Des chercheurs de l'hôpital universitaire Emory, à Atlanta, viennent d'obtenir des premiers résultats encourageants en faveur de la possible utilisation de la greffe fécale pour réduire le risque d'infections multirésistantes chez les patients immunodéprimés.
Déjà connue pour son efficacité pour lutter contre les infections à Clostridioides difficile, la greffe fécale est envisagée dans de nombreuses autres indications, dont la prévention des infections multirésistantes chez les patients à risque. Dans plusieurs cohortes de patients greffés, il a en effet été observé une réduction des colonies d'Escherichia coli résistantes aux antibiotiques. Et certains chercheurs espèrent un phénomène identique pour l'ensemble des micro-organismes résistants aux antimicrobiens.
Une telle stratégie intéresserait tout particulièrement les patients immunodéprimés contraints à une antibioprophylaxie pour prévenir le risque de maladies opportunistes, ce qui augmente le risque de colonisation de l'intestin par des bactéries multirésistantes. Ici, les résultats de l'étude Premix, publiés dans Science Translational Medicine, ont été obtenus chez des patients ayant eu une greffe rénale.

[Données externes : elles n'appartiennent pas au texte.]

Lemma binade_spec (e : Z) (r : R) :
  powerRZ 2 e <= Rabs r < powerRZ 2 (e + 1) -> binade r = e.
Proof.
  intros [Hlo Hhi]. unfold binade. symmetry. apply Int_part_spec.
  pose proof ln_2_pos as HL.
  pose proof (powerRZ_lt 2 e ltac:(lra)) as Hp.
  assert (H1 : IZR e * ln 2 <= ln (Rabs r)).
  { rewrite <- ln_powerRZ_2. destruct Hlo as [Hlt|Heq].
    - left. apply ln_increasing; assumption.
    - right. now rewrite Heq. }
  assert (H2 : ln (Rabs r) < (IZR e + 1) * ln 2).
  { rewrite <- plus_IZR, <- ln_powerRZ_2. apply ln_increasing; lra. }
  set (y := ln (Rabs r)) in *.
  assert (Hy : y / ln 2 * ln 2 = y) by (field; lra).
  split; nra.
Qed.


Lemma nearest_even_below (f : Z) (r : R) :
  IZR f <= r < IZR f + 1 / 2 -> nearest_even r = f.
Proof.
  intros H. unfold nearest_even.
  assert (Hf : Int_part r = f) by (symmetry; apply Int_part_spec; lra).
  rewrite Hf. destruct (Rlt_dec (r - IZR f) (1 / 2)); [reflexivity|lra].
Qed.


(** 0.25 is a binary32 number. *)
Lemma round_binary32_quarter : round_binary32 0.25 = 0.25.
Proof.
  unfold round_binary32.
  assert (Hb : binade 0.25 = (-2)%Z).
  { apply binade_spec. rewrite Rabs_pos_eq by lra. simpl. lra. }
  rewrite Hb. change (Z.max (-2) (-126) - 23)%Z with (-25)%Z.
  assert (Hq : powerRZ 2 (-25) = / 33554432) by (simpl; lra).
  rewrite Hq, (nearest_even_below 8388608); lra.
Qed.

End Rounding.

Lemma np_full_1n11 {N : Numpy} (n : Z) (v : R) (dtype : R -> R) :
  (1 < n)%Z ->
  np_full [1; n; 1; 1]%Z v dtype =
  if (np_capacity <? n)%Z then Raise (MemoryError "Unable to allocate array")
  else Return (mkTensor [1; n; 1; 1]%Z (repeat (dtype v) (Z.to_nat n))).
Proof.
  intros Hn. unfold np_full, filled. rewrite numel_1n11.
  assert (Hd : forallb (Z.leb 0) [1; n; 1; 1]%Z = true).
  { cbn [forallb]. assert ((0 <=? n)%Z = true) as -> by (apply Z.leb_le; lia).
    reflexivity. }
  now rewrite Hd.
Qed.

Une décolonisation plus marquée après transplantation fécale
Les scientifiques d'Atlanta ont mené l'essai clinique sur 11 patients, traités par immunodépresseurs à la suite d'une greffe de rein. La totalité des volontaires a dû observer une phase de préparation colique, basée sur le polyéthylène glycol, mais seulement six d'entre eux ont bien reçu une greffe fécale provenant d'un donneur unique.
Afin de mieux caractériser la résistance aux antibiotiques des bactéries prélevées chez les volontaires, ils ont adopté une approche « omique » qui consiste à conjuguer des données issues de la chimie analytique, des données génomiques, transcriptomiques, protéomiques et métabolomiques.

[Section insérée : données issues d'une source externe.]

(** * StreamFlow player: a shallow embedding of [App.tsx] and [HlsPlayer]

  The repository is a React page shell ([App.tsx]) around one player
  component ([HlsPlayer]) that drives an [hls.js] client and the native
  [<video>] element.  The component is modelled as a reducer: every
  handler of the source is a function on an explicit [Player] record that
  holds the React state cells, the two refs and the collaborators the refs
  point to, together with the ordered log of the calls made on them. *)

From Stdlib Require Import List ZArith NArith Bool String Ascii Lia.
From Stdlib Require Import Floats DecimalString.
From Stdlib Require Import Sorting.Sorted Sorting.Permutation.
Import ListNotations.

Set Implicit Arguments.

(* ================================================================== *)
(** ** JavaScript strings *)
(* ================================================================== *)

(** A JavaScript string is a sequence of UTF-16 code units.  Only the
  three methods the source calls are modelled: [trim], [toLowerCase] and
  [includes]. *)
Module JsString.

Definition t := list N.

(** An ASCII literal of the source, as code units. *)
Definition lit (s : string) : t := map N_of_ascii (list_ascii_of_string s).

(** ECMAScript [WhiteSpace] and [LineTerminator] code points, the set
    [String.prototype.trim] strips.  All of them are in the BMP, so the
    test is exact on code units. *)
Definition isWhiteSpace (c : N) : bool :=
  ((9 <=? c) && (c <=? 13)            (* TAB LF VT FF CR *)
   || (c =? 32) || (c =? 160)         (* SP, NBSP *)
   || (c =? 5760)                     (* U+1680 *)
   || ((8192 <=? c) && (c <=? 8202))  (* U+2000 .. U+200A *)
   || (c =? 8232) || (c =? 8233)      (* LS, PS *)
   || (c =? 8239) || (c =? 8287)      (* U+202F, U+205F *)
   || (c =? 12288) || (c =? 65279))%N (* U+3000, U+FEFF *).

Fixpoint dropWhile (p : N -> bool) (s : t) : t :=
  match s with
  | [] => []
  | c :: s' => if p c then dropWhile p s' else s
  end.

Definition trimStart (s : t) : t := dropWhile isWhiteSpace s.
Definition trimEnd (s : t) : t := rev (dropWhile isWhiteSpace (rev s)).
Definition trim (s : t) : t := trimEnd (trimStart s).

(** Truthiness of a string in a condition: the empty string is falsy. *)
Definition truthy (s : t) : bool :=
  match s with [] => false | _ :: _ => true end.

(** [toLowerCase], one code unit at a time.  The ASCII capitals map to
    their small letters; U+0130 and U+212A are the two code points outside
    ASCII whose lower-case form holds an ASCII letter.  Every other code
    unit outside ASCII lower-cases to code units outside ASCII and is kept
    as it is: such a unit can never be part of an occurrence of an ASCII
    needle, which is all the source asks of the result. *)
Definition lowerUnit (c : N) : t :=
  (if (65 <=? c) && (c <=? 90) then [c + 32]
   else if c =? 304 then [105; 775]
   else if c =? 8490 then [107]
   else [c])%N.

Definition toLowerCase (s : t) : t := flat_map lowerUnit s.

Fixpoint startsWith (s needle : t) : bool :=
  match needle, s with
  | [], _ => true
  | _ :: _, [] => false
  | n :: needle', c :: s' => (c =? n)%N && startsWith s' needle'
  end.

Fixpoint includes (s needle : t) : bool :=
  startsWith s needle
  || match s with
     | [] => false
     | _ :: s' => includes s' needle
     end.

End JsString.

(* ================================================================== *)
(** ** The page shell ([App.tsx]) *)
(* ================================================================== *)

Module Shell.
Import JsString.

Definition DEFAULT_STREAM : JsString.t :=
  lit "https://af.ayassport.ir/hls2/bein1.m3u8".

Ces patients étaient tous porteurs de colonies de bactéries intestinales multirésistantes lors de leur inclusion. Une diminution de la présence de ces bactéries a été observée dans les deux groupes, mais cette décolonisation est plus marquée chez les patients ayant reçu une greffe fécale.
Aucun des participants non greffés n'a connu de disparition totale et spontanée de colonisation par des bactéries multirésistantes, alors que 67 % des patients greffés étaient négatifs pour la présence de bactéries multirésistantes après une dose. La fréquence et la sévérité des effets indésirables étaient similaires dans les deux groupes.
De nombreux travaux encore nécessaires
Une analyse post hoc n'a pas permis de déterminer si la greffe fécale augmentait le risque de rejet de la greffe de rein. Cette question d'un effet indésirable potentiel ne pourra réellement être tranchée que dans le cadre d'études randomisées plus importantes.
Chez certains participants de l'étude, des souches produisant des bêtalactamases à spectre élargi ont été progressivement remplacées par des souches non productrices de bêtalactamases. Les auteurs suggèrent une compétition entre les bactéries résistantes et les nouvelles bactéries introduites par la greffe fécale, ce que semblent corroborer les analyses métagénomiques. « Ces résultats plaident en faveur de l'efficacité de la greffe fécale dans le domaine de la décolonisation du système digestif par les bactéries multirésistantes », jugent les auteurs.
Au cours de leurs recherches, les scientifiques ont constaté la présence de gènes codant pour la colicine (toxine de la famille des bactériocines, produite par certaines bactéries Gram négatives) dans les bactéries présentes après la greffe, alors qu'elle était absente avant. Cela suggère que ces toxines pourraient jouer un rôle déterminant dans la compétition entre différentes souches de bactéries. Des études sur le plus long terme sont aussi nécessaires pour évaluer la durabilité de l'efficacité de cette approche.